Most hospital deaths, however, take place, not in the ICU, but in General Medical wards, which are sometimes chaotic, understaffed and overcrowded. These wards are occupied mainly by elderly, highly dependent patients, and often there are simply not enough nurses to look after them properly. Relatives complain bitterly of their loved ones not being fed, but would rarely entertain the idea of assisting the nurses in this task, as is common in other countries. And it’s a vicious circle: an overstretched nurse, lacking leadership, faced with very dependent elderly patients and complaining relatives, may quickly burn out and get through the shift doing the bare minimum. Many of the very nurses the system really needs – those with decades of ward experience – have left to pursue nine-to-five jobs as specialist and out-patient nurses, leaving the heavy lifting to the young and the inexperienced.

Patients in these general wards fall into the following three categories: first, the acutely ill; second, the ‘medically discharged’ (previously known, uncharitably, as ‘bed blockers’) – old folk who have recovered from their acute illness but who cannot go home and are awaiting ‘placement’ in a nursing home; and third, the dying. The acutely ill patients, understandably, are the priority for the nursing and medical staff. A single acutely unstable patient commonly distracts attention from the other patients: when staff and resources are limited, these other patients may be neglected.

There are different kinds of hospital death: the rapid, acute death, caused by some sudden catastrophe such as a heart attack or a stomach haemorrhage; the semi-acute death, which occurs over weeks, from a chronic illness such as liver cirrhosis; and the slow, lingering death, such as that which eventually overtakes patients with dementia or a stroke. Ideally, patients who are acutely unstable should be treated in the Intensive Care Unit or a High Dependency Unit (a sort of halfway house between an ICU and a general ward), but beds are too few to accommodate the growing demand, so the ICU doctors can only take the very sickest.

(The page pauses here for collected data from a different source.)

(** Modelled from the spec: the [tags] setter of [glance.quota.ImageProxy],
    [image.tags = value] ("bulk replace via assignment"); the candidate
    collection is the assigned value. *)
Definition tags_replace (conf : Config) (value : list string) (st : state)
    : outcome :=
  guarded
    (check_count_quota Tags (Z.of_nat (length value)) (image_tag_quota conf))
    st (with_tags (image st) (list_to_set value)).

(** Modelled from the spec: the weight of locations in [glance.quota]:
    "weight of each element for quota purposes is the owning image's size",
    so [n] locations of an image cost [n] times its size (nothing while the
    size is not known). *)
Definition location_weight (img : FakeImage) (n : nat) : Z :=
  (default 0 (size img) * Z.of_nat n)%Z.

(** Modelled from the spec: the check [QuotaImageLocationsProxy] of
    [glance.quota] makes when locations are added: their weight comes on top
    of what the owner already consumes. *)
Definition check_added_locations (conf : Config) (context : Context)
    (st : state) (added : list location) : option exception :=
  check_storage_quota conf context
    (location_weight (image st) (length added))
    (storage_usage context (db st) None).

(** Modelled from the spec: the check the [locations] setter of
    [glance.quota.ImageProxy] makes: the new list's weight comes on top of
    what the owner's other images consume. *)
Definition check_replaced_locations (conf : Config) (context : Context)
    (st : state) (value : list location) : option exception :=
  check_storage_quota conf context
    (location_weight (image st) (length value))
    (storage_usage context (db st) (Some (image_id (image st)))).
(** * mybench credential vault: key verification and AES-256-GCM field encryption

    A shallow embedding of the Go package [mybench/internal/crypto]
    ([NewVault], [HashPassword], [VerifyPassword], [Vault.Encrypt],
    [Vault.Decrypt]) and of [App.UnlockVault], together with models of the
    standard-library routines they call: [encoding/base64], [crypto/subtle],
    [crypto/aes], [crypto/cipher] (GCM) and [io.ReadFull].

    Go strings and byte slices are both sequences of bytes, so the
    conversions [[]byte(s)] and [string(b)] are the identity here. *)

From Stdlib Require Import String Strings.Byte.
From Stdlib Require Import List NArith ZArith Lia Bool.
Import ListNotations.

Local Open Scope N_scope.

(** ** Bytes *)

Abbreviation byte := Byte.byte.
Abbreviation bytes := (list Byte.byte).

(** Go's conversion [byte(n)] of an unsigned integer: truncation to 8 bits. *)
Definition byte_of_N (n : N) : byte :=
  match Byte.of_N (n mod 256) with
  | Some b => b
  | None => x00
  end.

Definition xor_byte (a b : byte) : byte :=
  byte_of_N (N.lxor (Byte.to_N a) (Byte.to_N b)).

(** [subtle.XORBytes]: xor of the two slices up to the shorter length. *)
Fixpoint xor_bytes (a b : bytes) : bytes :=
  match a, b with
  | x :: a', y :: b' => xor_byte x y :: xor_bytes a' b'
  | _, _ => []
  end.

(** [len(s)] as an unsigned machine integer. *)
Definition len {A} (l : list A) : N := N.of_nat (length l).

(** ** Outcomes of a Go call: a normal return or a run-time panic *)

Inductive outcome (A : Type) : Type :=
| Returns (a : A)
| Panics (msg : string).
Arguments Returns {A} a.
Arguments Panics {A} msg.

Definition bind {A B} (m : outcome A) (k : A -> outcome B) : outcome B :=
  match m with
  | Returns a => k a
  | Panics msg => Panics msg
  end.

Notation "x <- m ;; k" := (bind m (fun x => k))
  (at level 61, m at next level, right associativity).

(** Go error values that can reach the vault's callers.  An [error] result
    is an [option error], with [None] for Go's [nil]. *)
Inductive error : Type :=
| CorruptInputError                 (* encoding/base64 *)
| KeySizeError (n : N)              (* crypto/aes *)
| errOpen                           (* crypto/cipher: message authentication failed *)
| EOF                               (* io *)
| ErrUnexpectedEOF                  (* io *)
| errorString (msg : string)        (* errors.New *)
| sqlError (msg : string).          (* database/sql *)

(** A library call returning [(T, error)] where exactly one side is set. *)
Inductive result (A : Type) : Type :=
| Ok (a : A)
| Err (e : error).
Arguments Ok {A} a.
Arguments Err {A} e.
Lemma flat_map_other_code (A : Type) (c : string) (f : A -> list Rules.ValidationIssue)
    (l : list A) :
  (forall x, Forall (fun i => Rules.code i <> c) (f x)) ->
  issuesWithCode c (flat_map f l) = [].
Proof.
  intros H. apply issuesWithCode_none, Forall_flat_map_each. intros x _. apply H.
Qed.

Lemma eventIssues_other_code (c f : string) (set : list string)
    (events : list Indexer.RHCEventSummary) :
  c <> "RHC001" -> c <> "RHC002" ->
  Forall (fun i => Rules.code i <> c) (Rules.eventIssues f set events).
Proof.
  intros H1 H2. eapply Forall_impl; [|apply eventIssues_codes].
  simpl. intros i (_ & [Hc|Hc] & _); congruence.
Qed.

Lemma runRules_unreferenced (index : Indexer.RHCIndex)
    (rcs : list ResourceConfigs.ResourceConfigIndexEntry) (fc : list (string * string)) :
  map Rules.file (issuesWithCode "RHC003" (Rules.runRules index rcs fc))
  = map Indexer.file (UnreferencedPolicies.unref index rcs).
Proof.
  unfold Rules.runRules. cbv zeta. rewrite !issuesWithCode_app.
  rewrite (flat_map_other_code _ "RHC003"
             (fun p => Rules.eventIssues (Indexer.file p) [] (Indexer.events p)))
    by (intros p; apply eventIssues_other_code; discriminate).
  rewrite (flat_map_single_code _ "RHC003"
             (fun p => negb (Rules.isReferenced (Rules.referenced rcs) (Indexer.file p))))
    by reflexivity.
  repeat (rewrite flat_map_other_code;
          [|intros x; cbv zeta;
            repeat match goal with
                   | |- Forall _ (match ?d with _ => _ end) => destruct d
                   end;
            first [apply Forall_nil
                  | apply Forall_cons; [simpl; discriminate|apply Forall_nil]]]).
  rewrite !app_nil_r. simpl. rewrite map_map. reflexivity.
Qed.

End RuleFacts.

(** X25. The validation rules never report a code other than RHC001 to
    RHC007 and RHC009 (RHC008 is announced in the source but never emitted);
    the severity is fixed by the code; the rules on policies (RHC001, RHC002,
    RHC003, RHC006, RHC007, RHC009) report on policy files of the index only,
    and the rules on resource configs (RHC004, RHC005) on resource configs of
    the index only. *)
Theorem runRules_codes_and_files (index : Indexer.RHCIndex)
    (resourceConfigs : list ResourceConfigs.ResourceConfigIndexEntry)
    (fileContents : list (string * string)) (i : Rules.ValidationIssue) :
  In i (Rules.runRules index resourceConfigs fileContents) ->
  Rules.code i <> "RHC008" /\
  (((exists p, In p (Indexer.policies index) /\ Rules.file i = Indexer.file p) /\
    In (Rules.code i, Rules.severity i) policyRules) \/
   ((exists rc, In rc resourceConfigs /\ Rules.file i = ResourceConfigs.file rc) /\
    In (Rules.code i, Rules.severity i) configRules)).
Proof.
  intros Hi. pose proof (runRules_shape index resourceConfigs fileContents) as H.
  rewrite Forall_forall in H. specialize (H i Hi). split; [|exact H].
  intros E. destruct H as [[_ H]|[_ H]]; rewrite E in H; simpl in H;
    repeat (destruct H as [H|H]; [discriminate|]); exact H.
Qed.

Lemma runRules_codes_and_files_witness :
  let i := {| Rules.file := "Prod/ResourceConfig_Foo.json";
              Rules.message := "MdmAccounts list is empty";
              Rules.code := "RHC005"; Rules.severity := Rules.Warning |} in
  Rules.code i <> "RHC008" /\
  (((exists p, In p (Indexer.policies sampleIndex) /\ Rules.file i = Indexer.file p) /\
    In (Rules.code i, Rules.severity i) policyRules) \/
   ((exists rc, In rc sampleConfigs /\ Rules.file i = ResourceConfigs.file rc) /\
    In (Rules.code i, Rules.severity i) configRules)).
Proof.
  apply (runRules_codes_and_files sampleIndex sampleConfigs sampleContents).
  vm_compute. left. reflexivity.
Defined.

Without exception, the worst type of hospital death is the acute death on the general ward. The patient might not be recognized initially as being sick enough to require ICU admission, or there may simply be no ICU beds. The nurse may have several other sick patients to attend to, and the first port of call for medical help is often an inexperienced and terrified intern. There is inevitably, at the end, a gruesome scene at the bedside following the unsuccessful resuscitation attempt.